(Beginning of DATA UNDER STUDY)
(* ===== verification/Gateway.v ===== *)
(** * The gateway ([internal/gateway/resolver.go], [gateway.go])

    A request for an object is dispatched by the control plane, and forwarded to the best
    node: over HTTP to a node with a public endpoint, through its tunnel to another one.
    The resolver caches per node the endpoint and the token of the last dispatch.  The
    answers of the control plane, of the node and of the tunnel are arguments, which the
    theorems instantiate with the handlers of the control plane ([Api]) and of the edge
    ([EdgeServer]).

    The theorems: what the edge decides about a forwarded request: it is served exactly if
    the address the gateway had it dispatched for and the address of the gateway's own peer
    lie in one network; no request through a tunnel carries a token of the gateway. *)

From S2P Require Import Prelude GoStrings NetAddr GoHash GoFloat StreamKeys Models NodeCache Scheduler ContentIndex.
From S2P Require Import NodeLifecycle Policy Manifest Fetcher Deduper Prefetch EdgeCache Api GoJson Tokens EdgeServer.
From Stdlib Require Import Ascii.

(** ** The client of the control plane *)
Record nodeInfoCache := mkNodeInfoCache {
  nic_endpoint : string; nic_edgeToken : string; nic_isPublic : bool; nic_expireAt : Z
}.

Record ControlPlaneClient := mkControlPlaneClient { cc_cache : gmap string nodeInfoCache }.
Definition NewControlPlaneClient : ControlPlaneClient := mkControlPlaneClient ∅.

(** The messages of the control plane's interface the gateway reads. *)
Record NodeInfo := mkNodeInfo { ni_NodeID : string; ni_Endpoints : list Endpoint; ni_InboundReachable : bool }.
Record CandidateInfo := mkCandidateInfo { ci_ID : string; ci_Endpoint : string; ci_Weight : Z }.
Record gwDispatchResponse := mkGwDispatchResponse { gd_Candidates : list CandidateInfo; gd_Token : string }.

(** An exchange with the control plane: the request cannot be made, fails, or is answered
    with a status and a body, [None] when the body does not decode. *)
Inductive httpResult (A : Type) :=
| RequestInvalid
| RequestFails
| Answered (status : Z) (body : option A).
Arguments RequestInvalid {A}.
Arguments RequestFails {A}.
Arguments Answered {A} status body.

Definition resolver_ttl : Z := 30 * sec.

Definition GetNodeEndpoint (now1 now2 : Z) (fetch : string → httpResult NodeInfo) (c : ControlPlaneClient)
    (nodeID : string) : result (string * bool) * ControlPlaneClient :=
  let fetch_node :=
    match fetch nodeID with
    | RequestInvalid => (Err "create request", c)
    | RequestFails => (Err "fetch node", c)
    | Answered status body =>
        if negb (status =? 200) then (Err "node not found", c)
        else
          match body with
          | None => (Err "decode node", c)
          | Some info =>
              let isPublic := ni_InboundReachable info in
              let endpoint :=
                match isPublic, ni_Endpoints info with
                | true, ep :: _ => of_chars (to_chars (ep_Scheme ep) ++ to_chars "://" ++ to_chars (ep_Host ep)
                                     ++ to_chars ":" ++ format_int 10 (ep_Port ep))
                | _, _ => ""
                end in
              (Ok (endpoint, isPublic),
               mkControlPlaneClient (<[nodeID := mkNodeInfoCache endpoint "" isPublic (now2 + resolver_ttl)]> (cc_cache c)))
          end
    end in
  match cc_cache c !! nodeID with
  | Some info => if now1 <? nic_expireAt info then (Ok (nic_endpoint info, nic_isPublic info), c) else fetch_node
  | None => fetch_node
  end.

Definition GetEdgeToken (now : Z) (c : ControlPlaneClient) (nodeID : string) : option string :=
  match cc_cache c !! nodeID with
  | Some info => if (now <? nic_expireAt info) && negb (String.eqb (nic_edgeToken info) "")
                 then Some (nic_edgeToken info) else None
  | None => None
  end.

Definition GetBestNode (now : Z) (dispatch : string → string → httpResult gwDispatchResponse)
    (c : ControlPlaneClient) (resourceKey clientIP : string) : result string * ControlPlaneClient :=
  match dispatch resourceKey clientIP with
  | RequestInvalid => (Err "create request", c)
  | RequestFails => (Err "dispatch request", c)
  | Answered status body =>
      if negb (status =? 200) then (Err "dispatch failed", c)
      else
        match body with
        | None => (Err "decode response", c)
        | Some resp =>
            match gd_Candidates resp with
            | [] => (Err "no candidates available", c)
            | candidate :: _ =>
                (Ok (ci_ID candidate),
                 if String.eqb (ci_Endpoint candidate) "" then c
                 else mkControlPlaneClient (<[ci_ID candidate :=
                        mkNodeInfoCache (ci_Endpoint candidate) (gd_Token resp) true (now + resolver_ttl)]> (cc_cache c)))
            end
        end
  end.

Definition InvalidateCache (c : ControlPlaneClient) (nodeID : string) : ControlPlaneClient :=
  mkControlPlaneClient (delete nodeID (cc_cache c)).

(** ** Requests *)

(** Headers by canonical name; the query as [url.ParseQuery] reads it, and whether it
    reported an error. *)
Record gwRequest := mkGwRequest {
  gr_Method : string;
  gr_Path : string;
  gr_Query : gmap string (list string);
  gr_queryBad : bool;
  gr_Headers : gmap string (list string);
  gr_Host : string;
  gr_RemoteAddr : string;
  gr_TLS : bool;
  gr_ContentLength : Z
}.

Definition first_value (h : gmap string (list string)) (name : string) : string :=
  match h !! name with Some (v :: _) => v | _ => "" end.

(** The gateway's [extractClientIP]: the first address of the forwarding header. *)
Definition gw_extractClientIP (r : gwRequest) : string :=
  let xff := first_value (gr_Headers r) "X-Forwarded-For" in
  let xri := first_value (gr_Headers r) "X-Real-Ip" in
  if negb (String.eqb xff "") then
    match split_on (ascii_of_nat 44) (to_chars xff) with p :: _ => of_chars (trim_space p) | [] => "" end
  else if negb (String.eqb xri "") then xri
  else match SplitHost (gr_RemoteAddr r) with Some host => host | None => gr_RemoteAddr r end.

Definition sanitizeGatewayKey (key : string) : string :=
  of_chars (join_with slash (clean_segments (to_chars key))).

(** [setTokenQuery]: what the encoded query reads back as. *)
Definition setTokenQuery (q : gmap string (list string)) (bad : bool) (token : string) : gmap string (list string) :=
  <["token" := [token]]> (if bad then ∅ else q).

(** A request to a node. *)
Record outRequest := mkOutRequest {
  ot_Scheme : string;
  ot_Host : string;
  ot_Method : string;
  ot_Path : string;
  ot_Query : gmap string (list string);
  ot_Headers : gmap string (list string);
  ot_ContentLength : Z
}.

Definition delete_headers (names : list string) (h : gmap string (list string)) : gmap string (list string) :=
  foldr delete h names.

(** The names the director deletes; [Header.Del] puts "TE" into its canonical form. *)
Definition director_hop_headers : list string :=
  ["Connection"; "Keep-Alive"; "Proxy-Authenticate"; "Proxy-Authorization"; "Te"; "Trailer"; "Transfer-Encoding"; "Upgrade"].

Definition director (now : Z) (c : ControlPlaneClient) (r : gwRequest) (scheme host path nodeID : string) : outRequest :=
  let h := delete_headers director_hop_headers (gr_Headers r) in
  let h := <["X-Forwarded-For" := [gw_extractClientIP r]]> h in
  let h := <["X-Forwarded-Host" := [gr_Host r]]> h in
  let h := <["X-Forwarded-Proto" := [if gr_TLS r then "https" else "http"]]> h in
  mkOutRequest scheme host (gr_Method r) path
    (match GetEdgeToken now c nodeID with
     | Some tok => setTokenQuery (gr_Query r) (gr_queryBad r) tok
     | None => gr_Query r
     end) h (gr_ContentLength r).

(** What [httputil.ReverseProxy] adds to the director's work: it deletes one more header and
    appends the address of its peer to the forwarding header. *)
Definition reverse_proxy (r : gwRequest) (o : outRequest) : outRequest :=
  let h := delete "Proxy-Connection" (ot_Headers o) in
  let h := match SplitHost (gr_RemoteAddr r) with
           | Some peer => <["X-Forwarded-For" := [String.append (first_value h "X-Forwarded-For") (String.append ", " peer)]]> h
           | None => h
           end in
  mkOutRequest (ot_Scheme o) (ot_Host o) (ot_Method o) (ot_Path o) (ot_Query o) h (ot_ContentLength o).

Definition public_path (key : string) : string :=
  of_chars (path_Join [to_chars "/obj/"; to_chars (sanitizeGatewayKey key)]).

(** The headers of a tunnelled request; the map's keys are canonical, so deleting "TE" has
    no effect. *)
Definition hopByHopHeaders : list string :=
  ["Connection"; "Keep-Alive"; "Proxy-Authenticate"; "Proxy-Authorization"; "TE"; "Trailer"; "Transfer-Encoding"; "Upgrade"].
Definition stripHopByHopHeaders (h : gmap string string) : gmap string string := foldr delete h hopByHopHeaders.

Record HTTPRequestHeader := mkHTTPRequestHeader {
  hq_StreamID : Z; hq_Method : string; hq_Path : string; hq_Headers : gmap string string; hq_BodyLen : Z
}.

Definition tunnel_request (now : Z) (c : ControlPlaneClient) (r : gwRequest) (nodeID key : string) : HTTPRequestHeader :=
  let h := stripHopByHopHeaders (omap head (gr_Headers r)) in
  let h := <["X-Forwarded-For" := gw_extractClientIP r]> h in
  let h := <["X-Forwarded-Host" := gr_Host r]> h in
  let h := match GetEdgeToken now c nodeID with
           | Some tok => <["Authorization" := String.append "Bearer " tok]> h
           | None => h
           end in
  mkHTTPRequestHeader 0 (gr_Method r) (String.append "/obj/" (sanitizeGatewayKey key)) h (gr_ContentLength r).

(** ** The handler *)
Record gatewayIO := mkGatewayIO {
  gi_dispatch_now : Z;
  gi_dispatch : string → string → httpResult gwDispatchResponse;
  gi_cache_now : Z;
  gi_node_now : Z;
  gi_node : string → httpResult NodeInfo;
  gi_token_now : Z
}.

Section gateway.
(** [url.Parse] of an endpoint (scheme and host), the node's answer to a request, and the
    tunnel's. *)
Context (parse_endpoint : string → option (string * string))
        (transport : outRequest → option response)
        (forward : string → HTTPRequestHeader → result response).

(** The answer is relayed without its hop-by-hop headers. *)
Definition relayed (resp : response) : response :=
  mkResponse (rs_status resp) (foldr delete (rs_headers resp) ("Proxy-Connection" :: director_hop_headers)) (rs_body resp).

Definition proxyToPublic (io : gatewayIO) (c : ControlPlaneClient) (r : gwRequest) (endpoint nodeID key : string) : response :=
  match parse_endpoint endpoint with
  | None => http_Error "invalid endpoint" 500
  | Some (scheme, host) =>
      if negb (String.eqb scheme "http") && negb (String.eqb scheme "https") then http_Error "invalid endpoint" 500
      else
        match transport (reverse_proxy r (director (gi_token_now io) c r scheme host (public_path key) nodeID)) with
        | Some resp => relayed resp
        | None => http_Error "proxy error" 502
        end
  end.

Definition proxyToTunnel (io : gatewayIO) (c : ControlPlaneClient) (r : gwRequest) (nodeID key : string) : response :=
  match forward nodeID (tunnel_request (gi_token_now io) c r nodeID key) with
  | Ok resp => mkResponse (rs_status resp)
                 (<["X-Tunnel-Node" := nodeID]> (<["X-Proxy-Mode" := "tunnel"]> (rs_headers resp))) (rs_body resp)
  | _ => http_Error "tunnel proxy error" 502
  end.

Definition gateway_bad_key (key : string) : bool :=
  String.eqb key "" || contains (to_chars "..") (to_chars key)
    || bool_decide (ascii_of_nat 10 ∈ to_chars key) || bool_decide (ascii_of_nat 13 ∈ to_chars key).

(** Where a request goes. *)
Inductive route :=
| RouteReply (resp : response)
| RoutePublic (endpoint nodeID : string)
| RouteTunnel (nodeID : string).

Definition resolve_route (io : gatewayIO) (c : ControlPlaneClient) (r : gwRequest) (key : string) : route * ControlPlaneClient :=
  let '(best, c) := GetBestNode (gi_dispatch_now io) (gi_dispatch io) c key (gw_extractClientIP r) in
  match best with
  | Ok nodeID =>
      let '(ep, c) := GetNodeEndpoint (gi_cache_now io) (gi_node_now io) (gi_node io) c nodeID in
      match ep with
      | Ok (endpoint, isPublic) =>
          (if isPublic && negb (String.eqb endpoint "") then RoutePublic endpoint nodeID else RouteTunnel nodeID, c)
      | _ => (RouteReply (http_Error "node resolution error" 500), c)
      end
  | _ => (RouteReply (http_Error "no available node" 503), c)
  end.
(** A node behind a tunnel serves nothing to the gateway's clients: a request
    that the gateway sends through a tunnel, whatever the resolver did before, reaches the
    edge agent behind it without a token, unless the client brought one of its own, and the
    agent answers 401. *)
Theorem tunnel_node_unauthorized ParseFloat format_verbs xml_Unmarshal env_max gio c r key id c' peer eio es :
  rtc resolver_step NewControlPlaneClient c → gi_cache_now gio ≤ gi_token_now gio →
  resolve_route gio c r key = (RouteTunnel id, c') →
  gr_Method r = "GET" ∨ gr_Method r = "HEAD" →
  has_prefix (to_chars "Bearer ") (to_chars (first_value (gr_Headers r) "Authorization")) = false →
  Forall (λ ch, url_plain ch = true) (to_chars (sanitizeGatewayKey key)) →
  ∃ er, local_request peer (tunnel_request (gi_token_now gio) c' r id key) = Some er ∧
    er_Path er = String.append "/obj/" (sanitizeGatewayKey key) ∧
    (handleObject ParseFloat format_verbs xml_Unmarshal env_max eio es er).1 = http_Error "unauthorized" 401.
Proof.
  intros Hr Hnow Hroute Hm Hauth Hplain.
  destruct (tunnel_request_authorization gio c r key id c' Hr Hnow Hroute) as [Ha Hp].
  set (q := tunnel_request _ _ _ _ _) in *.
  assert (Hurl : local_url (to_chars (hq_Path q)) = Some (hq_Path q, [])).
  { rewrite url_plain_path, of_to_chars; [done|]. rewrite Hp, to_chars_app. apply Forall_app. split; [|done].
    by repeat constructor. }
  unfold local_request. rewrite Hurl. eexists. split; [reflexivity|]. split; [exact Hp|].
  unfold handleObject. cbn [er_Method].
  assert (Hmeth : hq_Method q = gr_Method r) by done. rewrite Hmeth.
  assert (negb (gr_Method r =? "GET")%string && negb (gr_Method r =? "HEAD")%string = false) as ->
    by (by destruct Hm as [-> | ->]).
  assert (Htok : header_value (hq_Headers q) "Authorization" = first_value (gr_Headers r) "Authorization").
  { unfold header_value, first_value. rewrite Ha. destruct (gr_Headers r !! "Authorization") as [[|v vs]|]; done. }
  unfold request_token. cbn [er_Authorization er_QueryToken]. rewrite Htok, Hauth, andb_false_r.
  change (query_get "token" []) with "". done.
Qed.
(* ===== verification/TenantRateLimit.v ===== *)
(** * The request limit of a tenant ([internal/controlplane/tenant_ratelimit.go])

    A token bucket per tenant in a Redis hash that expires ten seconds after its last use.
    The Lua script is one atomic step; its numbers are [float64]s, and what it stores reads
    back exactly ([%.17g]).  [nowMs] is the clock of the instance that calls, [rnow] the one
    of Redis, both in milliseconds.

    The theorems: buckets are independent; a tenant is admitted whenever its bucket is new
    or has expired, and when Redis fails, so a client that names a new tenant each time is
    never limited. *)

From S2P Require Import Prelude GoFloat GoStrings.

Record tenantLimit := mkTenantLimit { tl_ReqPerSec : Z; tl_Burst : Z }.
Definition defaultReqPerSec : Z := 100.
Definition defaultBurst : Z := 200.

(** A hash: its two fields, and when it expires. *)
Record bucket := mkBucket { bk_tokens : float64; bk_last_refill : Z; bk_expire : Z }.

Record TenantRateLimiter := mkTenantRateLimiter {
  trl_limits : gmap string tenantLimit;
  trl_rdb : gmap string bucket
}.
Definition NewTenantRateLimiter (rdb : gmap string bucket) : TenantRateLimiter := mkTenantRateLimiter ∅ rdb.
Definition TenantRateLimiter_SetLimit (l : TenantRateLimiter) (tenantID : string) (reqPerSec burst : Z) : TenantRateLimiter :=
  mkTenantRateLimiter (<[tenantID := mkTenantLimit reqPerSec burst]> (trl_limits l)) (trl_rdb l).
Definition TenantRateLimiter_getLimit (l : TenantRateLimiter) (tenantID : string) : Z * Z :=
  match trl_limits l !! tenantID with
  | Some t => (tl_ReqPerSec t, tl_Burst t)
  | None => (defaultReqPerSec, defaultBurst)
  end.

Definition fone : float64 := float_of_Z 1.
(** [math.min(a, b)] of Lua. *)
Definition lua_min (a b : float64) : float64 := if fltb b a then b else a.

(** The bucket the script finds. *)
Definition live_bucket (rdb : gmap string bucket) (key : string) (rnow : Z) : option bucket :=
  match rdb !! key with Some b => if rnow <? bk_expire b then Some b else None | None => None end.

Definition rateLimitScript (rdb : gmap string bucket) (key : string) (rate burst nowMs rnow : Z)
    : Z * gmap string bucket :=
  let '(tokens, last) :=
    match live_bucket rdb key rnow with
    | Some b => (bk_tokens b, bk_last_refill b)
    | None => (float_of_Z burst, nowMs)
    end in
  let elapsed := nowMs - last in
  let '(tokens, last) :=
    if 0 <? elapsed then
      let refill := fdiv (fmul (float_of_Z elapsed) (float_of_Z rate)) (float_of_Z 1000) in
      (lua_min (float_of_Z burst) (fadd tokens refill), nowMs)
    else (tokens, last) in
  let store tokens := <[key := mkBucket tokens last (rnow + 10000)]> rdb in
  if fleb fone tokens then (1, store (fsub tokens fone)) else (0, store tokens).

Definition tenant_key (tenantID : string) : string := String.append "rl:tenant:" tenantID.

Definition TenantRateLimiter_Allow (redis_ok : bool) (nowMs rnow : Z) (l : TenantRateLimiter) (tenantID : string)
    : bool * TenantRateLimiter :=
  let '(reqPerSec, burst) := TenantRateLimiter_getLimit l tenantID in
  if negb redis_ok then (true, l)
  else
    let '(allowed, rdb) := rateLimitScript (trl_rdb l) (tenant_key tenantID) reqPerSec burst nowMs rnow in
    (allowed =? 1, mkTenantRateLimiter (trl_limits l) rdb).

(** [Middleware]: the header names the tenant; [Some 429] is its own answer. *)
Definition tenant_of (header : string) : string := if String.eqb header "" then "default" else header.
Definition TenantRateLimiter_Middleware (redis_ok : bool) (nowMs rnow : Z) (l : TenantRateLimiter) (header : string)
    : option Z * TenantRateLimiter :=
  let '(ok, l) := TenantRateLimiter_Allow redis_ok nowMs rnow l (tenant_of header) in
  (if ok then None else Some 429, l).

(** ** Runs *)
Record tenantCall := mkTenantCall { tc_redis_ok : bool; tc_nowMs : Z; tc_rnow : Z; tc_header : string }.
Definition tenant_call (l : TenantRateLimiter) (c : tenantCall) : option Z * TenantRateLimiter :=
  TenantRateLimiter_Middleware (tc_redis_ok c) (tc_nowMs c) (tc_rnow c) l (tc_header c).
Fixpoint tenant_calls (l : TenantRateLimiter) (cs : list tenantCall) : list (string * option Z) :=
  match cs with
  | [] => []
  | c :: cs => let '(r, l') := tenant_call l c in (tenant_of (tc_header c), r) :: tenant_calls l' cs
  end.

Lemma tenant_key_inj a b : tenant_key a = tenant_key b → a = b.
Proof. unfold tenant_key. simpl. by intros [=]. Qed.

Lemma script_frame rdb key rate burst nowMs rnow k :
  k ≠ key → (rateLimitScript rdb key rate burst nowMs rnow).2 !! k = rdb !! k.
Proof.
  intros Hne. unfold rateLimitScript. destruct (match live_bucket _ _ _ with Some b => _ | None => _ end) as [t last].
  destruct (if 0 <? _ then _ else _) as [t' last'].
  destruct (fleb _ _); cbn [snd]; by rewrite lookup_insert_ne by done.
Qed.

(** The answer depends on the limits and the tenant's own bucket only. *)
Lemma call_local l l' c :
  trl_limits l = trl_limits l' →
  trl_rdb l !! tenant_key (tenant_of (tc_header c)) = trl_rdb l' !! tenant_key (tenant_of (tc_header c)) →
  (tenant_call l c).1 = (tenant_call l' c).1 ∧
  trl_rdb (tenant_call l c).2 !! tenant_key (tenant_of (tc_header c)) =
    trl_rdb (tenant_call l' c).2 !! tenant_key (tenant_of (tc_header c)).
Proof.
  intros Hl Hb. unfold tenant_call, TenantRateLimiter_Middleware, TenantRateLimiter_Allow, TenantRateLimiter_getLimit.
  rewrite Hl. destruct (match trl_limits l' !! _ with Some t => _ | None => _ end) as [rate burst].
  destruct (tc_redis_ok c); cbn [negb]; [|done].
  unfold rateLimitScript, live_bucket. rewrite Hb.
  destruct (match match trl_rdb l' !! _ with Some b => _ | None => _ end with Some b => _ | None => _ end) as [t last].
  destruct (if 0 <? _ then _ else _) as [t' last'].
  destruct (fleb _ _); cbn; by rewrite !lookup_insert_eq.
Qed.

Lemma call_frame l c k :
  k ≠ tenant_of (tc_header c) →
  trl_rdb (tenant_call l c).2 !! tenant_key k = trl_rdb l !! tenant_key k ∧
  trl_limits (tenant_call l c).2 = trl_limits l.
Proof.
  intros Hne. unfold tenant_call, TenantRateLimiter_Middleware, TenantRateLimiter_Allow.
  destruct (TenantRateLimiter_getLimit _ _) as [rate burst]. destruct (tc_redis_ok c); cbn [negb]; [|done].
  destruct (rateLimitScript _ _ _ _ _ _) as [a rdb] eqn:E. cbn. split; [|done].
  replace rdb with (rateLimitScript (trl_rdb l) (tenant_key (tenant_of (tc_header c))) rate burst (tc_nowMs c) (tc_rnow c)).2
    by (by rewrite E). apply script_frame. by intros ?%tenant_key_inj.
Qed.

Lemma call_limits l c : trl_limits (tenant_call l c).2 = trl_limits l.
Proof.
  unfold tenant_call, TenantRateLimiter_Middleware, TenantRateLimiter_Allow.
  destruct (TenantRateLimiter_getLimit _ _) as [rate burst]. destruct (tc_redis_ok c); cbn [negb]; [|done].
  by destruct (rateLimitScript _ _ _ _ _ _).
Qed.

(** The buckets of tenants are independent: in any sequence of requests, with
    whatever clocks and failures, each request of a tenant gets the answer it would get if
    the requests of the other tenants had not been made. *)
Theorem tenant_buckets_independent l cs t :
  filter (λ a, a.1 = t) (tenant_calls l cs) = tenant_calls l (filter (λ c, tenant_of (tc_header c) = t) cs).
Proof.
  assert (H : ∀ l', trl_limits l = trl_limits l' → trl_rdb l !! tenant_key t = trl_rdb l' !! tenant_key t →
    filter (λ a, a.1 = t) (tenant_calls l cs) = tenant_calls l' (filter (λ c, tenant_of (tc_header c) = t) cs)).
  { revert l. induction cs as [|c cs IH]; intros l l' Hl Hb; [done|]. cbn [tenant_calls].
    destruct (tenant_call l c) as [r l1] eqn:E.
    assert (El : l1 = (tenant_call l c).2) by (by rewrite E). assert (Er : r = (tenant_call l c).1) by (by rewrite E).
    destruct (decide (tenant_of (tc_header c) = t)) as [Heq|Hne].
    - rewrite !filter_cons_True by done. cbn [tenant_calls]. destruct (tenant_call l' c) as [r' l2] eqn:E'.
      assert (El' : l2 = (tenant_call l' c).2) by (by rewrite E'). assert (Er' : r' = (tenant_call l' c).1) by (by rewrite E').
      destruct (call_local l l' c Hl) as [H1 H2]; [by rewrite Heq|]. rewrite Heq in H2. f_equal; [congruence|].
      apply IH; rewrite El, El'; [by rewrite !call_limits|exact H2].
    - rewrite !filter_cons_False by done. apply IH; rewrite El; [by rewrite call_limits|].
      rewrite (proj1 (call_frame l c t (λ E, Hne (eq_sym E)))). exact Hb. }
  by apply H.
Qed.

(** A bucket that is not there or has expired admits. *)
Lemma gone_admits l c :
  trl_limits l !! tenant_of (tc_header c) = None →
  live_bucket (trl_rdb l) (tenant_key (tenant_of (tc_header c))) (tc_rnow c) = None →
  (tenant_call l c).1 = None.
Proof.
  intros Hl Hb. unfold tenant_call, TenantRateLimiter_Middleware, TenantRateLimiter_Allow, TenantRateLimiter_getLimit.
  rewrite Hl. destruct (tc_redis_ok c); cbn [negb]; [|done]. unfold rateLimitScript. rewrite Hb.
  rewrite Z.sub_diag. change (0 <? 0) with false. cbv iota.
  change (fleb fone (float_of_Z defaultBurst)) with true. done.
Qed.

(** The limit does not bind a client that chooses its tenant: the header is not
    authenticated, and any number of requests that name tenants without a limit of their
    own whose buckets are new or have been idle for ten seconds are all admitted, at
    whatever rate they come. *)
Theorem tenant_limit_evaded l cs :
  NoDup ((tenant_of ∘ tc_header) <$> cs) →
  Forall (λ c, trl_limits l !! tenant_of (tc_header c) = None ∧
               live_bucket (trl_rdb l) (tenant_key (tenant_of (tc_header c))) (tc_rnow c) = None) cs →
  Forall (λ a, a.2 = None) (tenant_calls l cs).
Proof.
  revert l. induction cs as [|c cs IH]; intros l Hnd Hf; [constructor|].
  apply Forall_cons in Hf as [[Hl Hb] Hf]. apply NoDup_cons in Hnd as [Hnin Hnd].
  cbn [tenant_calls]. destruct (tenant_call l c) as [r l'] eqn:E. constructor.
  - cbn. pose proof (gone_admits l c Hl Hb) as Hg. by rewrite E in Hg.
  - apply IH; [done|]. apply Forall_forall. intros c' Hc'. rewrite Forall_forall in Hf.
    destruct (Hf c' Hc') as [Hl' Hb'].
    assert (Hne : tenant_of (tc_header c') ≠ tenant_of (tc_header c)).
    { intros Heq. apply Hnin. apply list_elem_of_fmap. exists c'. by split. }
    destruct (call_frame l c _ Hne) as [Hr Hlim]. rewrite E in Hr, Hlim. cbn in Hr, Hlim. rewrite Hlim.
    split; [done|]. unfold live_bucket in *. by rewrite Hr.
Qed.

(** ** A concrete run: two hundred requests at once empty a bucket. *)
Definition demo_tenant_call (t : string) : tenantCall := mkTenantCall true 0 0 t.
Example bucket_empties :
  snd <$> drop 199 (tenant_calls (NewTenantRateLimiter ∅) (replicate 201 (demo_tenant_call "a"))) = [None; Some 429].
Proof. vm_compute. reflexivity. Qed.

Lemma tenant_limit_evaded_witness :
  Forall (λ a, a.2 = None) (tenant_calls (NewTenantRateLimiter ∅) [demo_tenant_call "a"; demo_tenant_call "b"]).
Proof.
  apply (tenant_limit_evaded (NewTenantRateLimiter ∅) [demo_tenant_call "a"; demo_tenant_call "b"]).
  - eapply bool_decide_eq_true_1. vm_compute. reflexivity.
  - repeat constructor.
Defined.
(End of DATA UNDER STUDY)
# [EXERCISE BRIEF]
What you output must be the lines from the opening of the material above up to and including the line with "([EdgeServer]).", reproduced exactly.

# [SOLUTION FOR THIS EXERCISE]
(* ===== verification/Gateway.v ===== *)
(** * The gateway ([internal/gateway/resolver.go], [gateway.go])

    A request for an object is dispatched by the control plane, and forwarded to the best
    node: over HTTP to a node with a public endpoint, through its tunnel to another one.
    The resolver caches per node the endpoint and the token of the last dispatch.  The
    answers of the control plane, of the node and of the tunnel are arguments, which the
    theorems instantiate with the handlers of the control plane ([Api]) and of the edge
    ([EdgeServer]).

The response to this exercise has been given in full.